• Tara Stafford Ocansey

Addressing Plastic Pollution through Entrepreneurship in Ghana

Though only in production for little over half a century, plastics have become so ubiquitous that by mid-century, it is estimated that there will be higher quantities of plastics than fish in our oceans.[1] This is because plastic takes more than 400 years to degrade, and less than 10% of plastic produced is recycled. The rest ends up in landfills where toxic chemicals leech their way into groundwater, or in our oceans, where they break down into microplastics that then make it into the bellies of wildlife and humans alike. It is estimated that the average person ingests between 39,000-52,000 particles of microplastic per year.[2]

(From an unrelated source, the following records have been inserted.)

(** what a delete request over HTTP does to the node depends only on the
    providers found, never on who asks: when the node itself is a provider, the
    workloads and the owner of the manifest are removed, whatever keys the
    request carried and whoever owns the manifest. *)
Theorem rest_delete_unchecked now_ms clock a tx task_id meta body hs local s :
  holders a = Received hs → NoDup hs → local_peer a = Received local →
  ∃ i, (delete_task_outcome now_ms clock a tx task_id meta body s).2 =
    if decide (local ∈ hs) then (remove_workloads_by_manifest_id (clock i) task_id s).2 else s.
Proof.
  intros Hh Hd Hl. unfold delete_task_outcome. rewrite Hh. cbn [find_manifest_providers].
  destruct (peer_to_string <$> hs) as [|q l] eqn:Ehs.
  { apply fmap_nil_inv in Ehs as ->. by exists 0%nat. }
  rewrite Hl. destruct (delete_on_providers_state clock a local task_id (force_requested body)
    (build_delete_request task_id ("delete-" +:+ task_id +:+ "-" +:+ pretty now_ms)
       (default "unknown" (meta_peer_id meta)) (force_requested body)) (S (S tx)) hs delete_nothing s Hd)
    as [i Hi]. exists i. rewrite <- Hi, Ehs. clear Hi.
  destruct (delete_on_providers _ _ _ _ _ _ _ _ _ _) as [p s']. by destruct (delete_verdict p).
Qed.

End deletion.

Section remote.
Context `{PeerIds, !Kademlia, !Swarm, Serde, Kem, !PeerParse, !PeerParseLaws, FlatBuffers, Crypto, Messages, Tables, !TablesLaws}
  {W : Type}.
Implicit Types (s : NodeState (W:=W)) (meta : EnvelopeMetadata).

Consumer habits driving demand for cheap products is a big part of this problem, as are plastic producers who are unwilling to sacrifice short-term profit for longevity of our planet’s habitability. These problems are then further compounded by waste management systems unable to handle the growing burden of plastic waste, particularly in developing parts of the world.



In Ghana, a beautiful country that has become increasingly plagued by mismanaged plastic waste, the country is taking important policy strides toward addressing the challenge. In 2017, Ghana’s President Nana Akufo Addo launched the National Sanitation Campaign, which aims to increase Ghana’s sanitation by establishing a National Sanitation Authority, building a youth brigade tasked with enforcing sanitation laws, and establishing new recovery sites for recycling, among other efforts. Earlier this year, Ghana became the second country in the world and the first in Africa to join the Global Plastic Action Partnership of the World Economic Forum.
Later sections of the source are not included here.